By the age of 31, I already had three children. Life became a routine of motherhood and house management to caring for my husband, tending to the children, and ensuring everything ran smoothly.
Two of my children were already in school, and the youngest was under the care of our nanny. I finally had some freedom to move around, go shopping, and do things on my own.
Then, one ordinary evening while shopping, something happened that changed my entire life.
As I reached for an item, I felt a gentle touch from behind. Turning back, I saw a man smiling warmly at me. He greeted me politely, and we exchanged a few words. He was charming, well-spoken, and carried himself with confidence. When I was done shopping, he insisted on paying my bill and walked me to the car. I felt seen, admired, and appreciated.
Later that evening, I couldn't stop thinking about him. His kindness reminded me of what my marriage had been missing or at least what I thought it was missing. Two days later, he texted me, asking if we could meet for coffee. I agreed. We talked for hours.
He was attentive, understanding, and seemed to say everything a lonely woman longs to hear. By the end of our conversation, he suggested we go somewhere private to continue talking. I didn't resist. We booked a room, and that evening, everything changed.
The intimacy we shared made me feel alive again.
But what I didn't realize was that moment of pleasure would cost me everything I had built for years. When I went back home, I started comparing him to my husband. His words, his touch, even his presence.
Suddenly, my husband felt boring, weak, and unfulfilling. I began to avoid him and withheld intimacy, believing that the man I had met was what I truly needed.
Our affair continued until the man I was seeing asked me to leave my husband so that we could start a new life together. Blinded by emotions and lust, I caused fights at home and finally walked out of my marriage, believing I was walking into happiness.
Today marks three years since I left my home. But I can tell you this from the bottom of my heart — there is nothing special out here to celebrate.
The man I left my husband for turned out to be nothing close to the man I abandoned. After just three months of living together, he began coming home late, avoiding me, and entertaining other women. He even started reminding me that I had children with another man. The same person who once made me feel wanted began to make me feel worthless.
I have suffered greatly for the choice I made that evening in that shopping mall.

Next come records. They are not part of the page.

Lemma parse_char_escape c rest :
  is_scalar c = true -> valid rest -> parse_char (escape_char c ++ rest) = pret (Some c) rest.
Proof.
  intros Hc Hv. pose proof Hc as Hs. unfold is_scalar in Hs. bool_prop.
  destruct (escape_char_cases c Hc) as [(H1 & H2 & H3 & ->)|[(e & He & -> & _)|(Hr & ->)]].
  - destruct Hv as [t Ht].
    pose proof (from_utf8_encode_char c rest Hc) as Hu. rewrite Ht in Hu.
    destruct (encode_char_cases c Hc) as [[Hk E]|Hk].
    + rewrite E. simpl. const_guards; try lia. done.
    + assert (exists b0 r0, encode_char c = b0 :: r0 /\ 128 <= b0) as (b0 & r0 & E & Hb).
      { destruct Hk as [[? ->]|[[? ->]|[? ->]]]; eexists _, _; (split; [reflexivity|]);
          Z.to_euclidean_division_equations; lia. }
      rewrite E in *. simpl app in *. unfold parse_char.
      destruct (Z.eqb_spec b0 34); [lia|]. destruct (Z.eqb_spec b0 92); [lia|].
      destruct (Z.ltb_spec b0 32); [lia|]. destruct (Z.ltb_spec b0 128); [lia|].
      rewrite Hu. cbn [fmap option_fmap option_map]. rewrite E.
      rewrite app_comm_cons, drop_app_length. done.
  - simpl. by rewrite He.
  - unfold parse_char. cbn [app Z.eqb Pos.eqb simple_escape]. unfold parse_unicode_escape.
    assert (Hh1 : 0 <= c / 16 < 16) by (Z.to_euclidean_division_equations; lia).
    assert (Hh2 : 0 <= c mod 16 < 16) by (Z.to_euclidean_division_equations; lia).
    assert (Hd : forall n, 0 <= n < 16 -> in_range 0 0x7F (hex_digit n) = true) by apply hex_digit_ascii.
    assert (from_utf8 [48; 48; hex_digit (c / 16); hex_digit (c mod 16)] =
      Some [48; 48; hex_digit (c / 16); hex_digit (c mod 16)]) as ->.
    { cbn -[hex_digit]. by rewrite (Hd _ Hh1), (Hd _ Hh2). }
    cbn [from_str_radix_16 hex_number]. change (hex_value 48) with (Some 0). cbv iota.
    rewrite (hex_value_digit _ Hh1), (hex_value_digit _ Hh2).
    replace (16 * (16 * (16 * (16 * 0 + 0) + 0) + c / 16) + c mod 16) with c
      by (Z.to_euclidean_division_equations; lia).
    by rewrite Hc.
Qed.

Lemma mjoin_cons (x : list Z) (l : list (list Z)) : mjoin (x :: l) = x ++ mjoin l.
Proof. done. Qed.

Lemma str_len_app t u : str_len (t ++ u) = str_len t + str_len u.
Proof. unfold str_len. by rewrite utf8_app, len_app. Qed.

Lemma escape_char_nonempty c : escape_char c <> [].
Proof. unfold escape_char. repeat case_match; try done. apply encode_char_nonnil. Qed.

Lemma parse_chars_complete t : forall fuel value rest,
  forallb is_scalar t = true -> valid rest -> str_len (value ++ t) <= MAX_JSON_STRING_BYTES ->
  (length (mjoin (escape_char <$> t)) < fuel)%nat ->
  parse_chars fuel value (mjoin (escape_char <$> t) ++ 34 :: rest) = pret (value ++ t) rest.
Proof.
  induction t as [|c t IH]; intros fuel value rest Ht Hv Hl Hf.
  { destruct fuel; [simpl in Hf; lia|]. simpl. by rewrite app_nil_r. }
  simpl in Ht. apply andb_true_iff in Ht as [Hc Ht].
  destruct fuel as [|fuel]; [lia|]. rewrite fmap_cons, mjoin_cons in Hf.
  rewrite length_app in Hf.
  assert (Hne : (0 < length (escape_char c))%nat).
  { destruct (escape_char c) eqn:E; [by apply escape_char_nonempty in E|simpl; lia]. }
  cbn [parse_chars]. rewrite fmap_cons, mjoin_cons, <- app_assoc.
  rewrite parse_char_escape; [|done|by apply valid_escapes; [|apply valid_ascii]].
  cbn [pbind pret]. replace (value ++ c :: t) with ((value ++ [c]) ++ t) in * by (by rewrite <- app_assoc).
  pose proof (str_len_nonneg t). rewrite str_len_app in Hl.
  rewrite (proj2 (Z.ltb_ge _ _)) by lia. apply IH; [done..| |lia].
  rewrite str_len_app. lia.
Qed.

Lemma parse_string_complete t rest :
  text_ok t = true -> valid rest ->
  parse_string (write_canonical_string t ++ rest) = pret t rest.
Proof.
  unfold text_ok. rewrite andb_true_iff, Z.leb_le. intros [Ht Hl] Hv.
  unfold parse_string, write_canonical_string. cbn [app expect]. rewrite Z.eqb_refl.
  cbn [pbind pret]. rewrite <- app_assoc. cbn [app].
  apply (parse_chars_complete t); [done..|]. rewrite !length_app. simpl. lia.
Qed.

(** * Integers round-trip *)

(** What may follow a value: nothing that would extend a number. *)
Definition follow (rest : list Z) : bool :=
  match rest with
  | b :: _ => negb (is_ascii_digit b) && negb ((b =? 46) || (b =? 101) || (b =? 69))
  | [] => true
  end.

Lemma span_digits_app ds rest :
  Forall (fun d => is_ascii_digit d = true) ds -> follow rest = true ->
  span_digits (ds ++ rest) = (ds, rest).
Proof.
  intros Hd Hf. induction Hd as [|d ds Hd _ IH]; simpl.
  - destruct rest as [|b rest]; [done|]. simpl in *. apply andb_true_iff in Hf as [Hf _].
    apply negb_true_iff in Hf. by rewrite Hf.
  - by rewrite Hd, IH.
Qed.


Lemma parse_integer_digits ds rest (negative : bool) :
  Forall (fun d => is_ascii_digit d = true) ds -> follow rest = true -> ds <> [] ->
  (exists d ds', ds = d :: ds' /\ d <> 48) \/ ds = [48] /\ negative = false ->
  let z := if negative then - dec_value ds else dec_value ds in
  in_i64 z ->
  parse_integer ((if negative then [45] else []) ++ ds ++ rest) = pret (Integer z) rest.
Proof.
  intros Hd Hf Hne Hlead z Hz. unfold parse_integer.
  assert (Hhead : match (if negative then [45] else []) ++ ds ++ rest with
            45 :: r => (true, r) | _ => (false, (if negative then [45] else []) ++ ds ++ rest) end
          = (negative, ds ++ rest)).
  { destruct negative; [done|]. destruct ds as [|d ds]; [done|].
    apply Forall_cons in Hd as [Hd _]. apply digit_range in Hd. simpl.
    destruct d as [|p|p]; try lia. by do 6 (destruct p as [p|p|]; try lia). }
  rewrite Hhead. rewrite span_digits_app by done.
  rewrite bool_decide_eq_false_2 by done.
  assert (match rest with b :: _ => (b =? 46) || (b =? 101) || (b =? 69) | [] => false end = false) as ->.
  { destruct rest; [done|]. simpl in Hf. apply andb_true_iff in Hf as [_ Hf]. by apply negb_true_iff in Hf. }
  assert ((1 <? len ds) && bool_decide (head ds = Some 48) = false) as ->.
  { destruct Hlead as [(d & ds' & -> & Hn)|[-> _]]; [|done].
    simpl. rewrite bool_decide_eq_false_2 by congruence. apply andb_false_r. }
  assert (negative && bool_decide (ds = [48]) = false) as ->.
  { destruct Hlead as [(d & ds' & -> & Hn)|[-> ->]]; [|done].
    rewrite bool_decide_eq_false_2 by congruence. apply andb_false_r. }
  cbv zeta. fold z. by rewrite (proj2 (check_i64_Some z z) (conj eq_refl Hz)).
Qed.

I lost my home, my husband, my children's respect, and my peace of mind, all for a moment that was never worth it.
Dear women, if you are married, please value your marriage.
Do not be deceived by attention, flattery, or momentary pleasure.
The man who can make you a wife is far better than the one who can only make you a girlfriend.
If you have challenges, work on them. If you feel lonely, talk about it. But never destroy your home because of what looks exciting outside. It fades quickly.
I don't know if my husband will ever forgive me, but I've made peace with God and with myself. My story is not to seek sympathy, but to warn and guide others who may be standing where I once stood.
Learn from me. Protect your marriage. Value your husband. And above all, guard your heart.